Рис. 13.2. Первая карта участка хромосомы Е.соli, построенная Жакобом и Вольманом в 1964 г. на основании определения времени переноса соответствующего гена из донорской клетки в реципиентную.

Рис. 13.3. Первая кольцевая карта хро­мосомы Е. coli, пост­роенная на основании сравнительного изуче­ния частоты перено­са участков хромосо­мы разными донор­скими штаммами Нfr. На карте показана по­следовательность распо­ложения генов без ука­зания расстояний между ними. Символами 82, л, 381, 21 и 424 обозначе­ны участки внедрений профагов разных уме­ренных фагов, тремя буквами – гены бакте­рий, контролирующие различные метаболичес­кие функции.

Трансформация. Генетическая рекомбинация происходит не только при "половом" процессе у бактерий, но и при транс­формации. В случае трансформации материал природной ДНК проникает в клетки в качестве свободных фрагментов. Сразу же после поглощения ДНК клетками начинаются ее преобра­зования, предшествующие ее рекомбинации с хромосомой. До­казано, что у некоторых видов бактерий эти преобразования сводятся к разрывам ДНК на более короткие фрагменты и к последующему расплетанию двунитевой ДНК на однонитевые участки. Затем такие нити образуют синапс с гомологичными участками хромосомы реципиента и рекомбинируют с ними, замещая одну из нитей ДНК хромосомы в соответствующем месте. В момент замещения хромосома в определенном участке имеет одну свою и одну чужую нить ДНК. При последующей репликации происходит образование двух новых нитей на сво­ей и чужой матрице. Отражением этого процесса является то обстоятельство, что в колонии, выросшей из клетки-трансфор-манта, содержится обычно смесь рекомбинантных клеток, на­следовавших признаки обоих родительских штаммов, с исход­ными реципиентными клетками.

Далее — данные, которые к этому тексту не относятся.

(* ===== verification/BlockDecode.v ===== *)
(** * Reading typed blocks back from the keyword arguments of a block

    The block-level counterpart of [Decode]: [decode_section] and
    [decode_input] read, from any keyword dict, the typed block that
    [section] and [input_type] are asked for, dispatching on the
    discriminator the way the code does (through the tables of
    [Blocks]) and decoding the element with [decode_element].  An
    unrecognised discriminator gives a section without accessory, as
    the code does silently; an input block without a recognised
    element has no typed counterpart.  The theorems: whatever the
    keyword dict, a decoded block is rendered exactly by the code. *)

From stdpp Require Import base list strings.
From S2P Require Import Prelude PyValue TextObjects OptionItems Elements Blocks Schema Decode ViewSchema.

Open Scope string_scope.
Open Scope list_scope.

(** [fields_list]: a list of strs. *)
Definition strs_of (v : value) : option (list string) :=
  match v with VList l => mapM str_of l | _ => None end.

Definition decode_section (kwargs : dict) : option block :=
  text ← str_arg kwargs "section_text";
  match get_truthy kwargs "type" with
  | Some (VStr t) =>
      match table_find t section_accessories with
      | Some _ => el ← decode_element t kwargs; Some (SectionBlock text (Some el))
      | None =>
          if String.eqb t "fields" then
            fs ← dict_lookup "fields_list" kwargs ≫= strs_of; Some (FieldsSection fs)
          else Some (SectionBlock text None)
      end
  | _ => Some (SectionBlock text None)
  end.

Definition decode_input (kwargs : dict) : option block :=
  label ← str_arg kwargs "label";
  t ← str_arg kwargs "type";
  match table_find t input_elements with
  | Some _ =>
      el ← decode_element t kwargs; opt ← flag_arg kwargs "optional";
      Some (InputBlock label el opt)
  | None => None
  end.

(** ** The tables and the typed kinds *)

(** The constructor a table gives for the tag of an element is the
    element's own, and its kind is one the block accepts. *)
Lemma section_table_kind (t : string) build (el : element) :
  table_find t section_accessories = Some build -> element_tag el = t ->
  build = element_builder el /\ section_kind_ok el = true /\ has_initial_conversation el = false.
Proof.
  intros Hf <-. destruct el; try match goal with k : select_kind |- _ => destruct k end;
  simpl in Hf; simplify_eq; done.
Qed.

Lemma input_table_kind (t : string) build (el : element) :
  table_find t input_elements = Some build -> element_tag el = t ->
  build = element_builder el /\ input_kind_ok el = true.
Proof.
  intros Hf <-. destruct el; try match goal with k : select_kind |- _ => destruct k end;
  simpl in Hf; simplify_eq; done.
Qed.

Lemma strs_of_iter (v : value) (fs : list string) :
  strs_of v = Some fs -> py_iter v = Ok (map VStr fs).
Proof.
  destruct v as [| | | | l |]; try discriminate. simpl. intros H.
  by rewrite (mapM_str_of _ _ H).
Qed.

(** ** Soundness of the block decoders *)

Lemma decode_section_sound (kwargs : dict) (b : block) :
  decode_section kwargs = Some b -> valid_block b = true /\ section kwargs = Ok (render_block b).
Proof.
  unfold decode_section. rewrite section_eq_ref. unfold section_ref.
  destruct (str_arg kwargs "section_text") as [text|] eqn:Htext; [|done].
  rewrite (str_arg_kw _ _ _ Htext). cbn -[table_find decode_element get_truthy section_fields_form].
  destruct (get_truthy kwargs "type") as [[| | | t | |]|]; try (intros [= <-]; done).
  destruct (table_find t section_accessories) as [build|] eqn:Hf.
  - destruct (decode_element t kwargs) as [el|] eqn:Hd; cbn -[decode_element]; [|intros [=]]. intros Hb; opt_inv; subst.
    destruct (decode_valid _ _ _ Hd) as [Hv Ht].
    destruct (section_table_kind _ _ _ Hf Ht) as (-> & Hk & Hc).
    unfold attach. rewrite (decode_builds _ _ _ Hd Hc). simpl.
    unfold element_ok. by rewrite Hv, Hc, Hk.
  - destruct (String.eqb t "fields"); [|intros [= <-]; done].
    destruct (dict_lookup "fields_list" kwargs) as [v|] eqn:Hl; simpl; [|intros [=]].
    destruct (strs_of v) as [fs|] eqn:Hs; simpl; [|intros [=]]. intros Hb; opt_inv; subst.
    unfold section_fields_form. rewrite (kw_lookup _ _ _ Hl). simpl.
    rewrite (strs_of_iter _ _ Hs). simpl. by rewrite map_map.
Qed.

Lemma decode_input_sound (kwargs : dict) (b : block) :
  decode_input kwargs = Some b -> valid_block b = true -> input_type kwargs = Ok (render_block b).
Proof.
  unfold decode_input. rewrite input_type_eq_ref. unfold input_type_ref.
  destruct (str_arg kwargs "label") as [label|] eqn:Hl; [|intros [=]].
  destruct (str_arg kwargs "type") as [t|] eqn:Ht; [|intros [=]].
  rewrite (str_arg_kw _ _ _ Ht). cbn -[table_find decode_element add_if kw].
  destruct (table_find t input_elements) as [build|] eqn:Hf; [|intros [=]].
  destruct (decode_element t kwargs) as [el|] eqn:Hd; cbn -[add_if kw]; [|intros [=]].
  destruct (flag_arg kwargs "optional") as [opt|] eqn:Ho; cbn -[add_if kw]; [|intros [=]].
  intros Hb Hvb. opt_inv. subst.
  destruct (decode_valid _ _ _ Hd) as [_ Htag].
  destruct (input_table_kind _ _ _ Hf Htag) as [-> _].
  cbn [valid_block element_ok] in Hvb. apply andb_true_iff in Hvb as [Hvb _].
  apply andb_true_iff in Hvb as [_ Hc]. apply negb_true_iff in Hc.
  unfold attach. rewrite (decode_builds _ _ _ Hd Hc). cbn -[add_if kw].
  rewrite (flag_add_if _ _ _ _ _ Ho), (str_arg_kw _ _ _ Hl). by destruct opt.
Qed.

(** ** Theorems *)

(** C14: every section built from a keyword dict that decodes to a
    typed block is that block's rendering, and the block is valid:
    the section text, an accessory of a kind sections accept (decoded
    from the same keyword dict, whatever else it holds), the [fields]
    form, or no accessory for a discriminator the code does not
    recognise. *)
Theorem section_decode_sound (kwargs : dict) (b : block) :
  decode_section kwargs = Some b -> valid_block b = true /\ section kwargs = Ok (render_block b).
Proof. apply decode_section_sound. Qed.

Lemma section_decode_sound_witness :
  let kwargs := [("section_text", VStr "Pick a colour"); ("type", VStr "static_select");
                 ("options", VList [VStr "red"; VStr "green"]); ("action_id", VStr "colour");
                 ("placeholder", VNone); ("label", VStr "unused")] in
  decode_section kwargs =
    Some (SectionBlock "Pick a colour" (Some (StaticSelect Single (StrOptions "red" ["green"]) "colour" None))) /\
  valid_block (SectionBlock "Pick a colour"
                 (Some (StaticSelect Single (StrOptions "red" ["green"]) "colour" None))) = true /\
  section kwargs = Ok (render_block (SectionBlock "Pick a colour"
                 (Some (StaticSelect Single (StrOptions "red" ["green"]) "colour" None)))).
Proof. intros kwargs. split; [reflexivity|]. apply section_decode_sound. reflexivity. Defined.

(** C15: every input block built from a keyword dict that decodes to a
    valid typed input block is that block's rendering: its element
    decoded from the same keyword dict, the [optional] flag when
    [True], and the label. *)
Theorem input_decode_sound (kwargs : dict) (b : block) :
  decode_input kwargs = Some b -> valid_block b = true -> input_type kwargs = Ok (render_block b).
Proof. apply decode_input_sound. Qed.

Lemma input_decode_sound_witness :
  let kwargs := [("label", VStr "Channel"); ("type", VStr "multi_channels_select");
                 ("action_id", VStr "ch"); ("optional", VBool true)] in
  decode_input kwargs =
    Some (InputBlock "Channel" (ChannelsSelect Multi "ch" None None) true) /\
  valid_block (InputBlock "Channel" (ChannelsSelect Multi "ch" None None) true) = true /\
  input_type kwargs = Ok (render_block (InputBlock "Channel" (ChannelsSelect Multi "ch" None None) true)).
Proof.
  intros kwargs. split; [reflexivity|]. split; [reflexivity|].
  apply input_decode_sound; reflexivity.
Defined.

Впервые явление трансформации было обнаружено Гриф­фитом в 1928 г. на пневмококках. Впоследствии оно было открыто и у других микроорганизмов. Трансформация у бак­терий может происходить не только в пределах одного и того же вида, но и между разными видами. Однако, чем дальше отстоит один вид от другого в таксономическом отношении, тем меньше частота межвидовой трансформации.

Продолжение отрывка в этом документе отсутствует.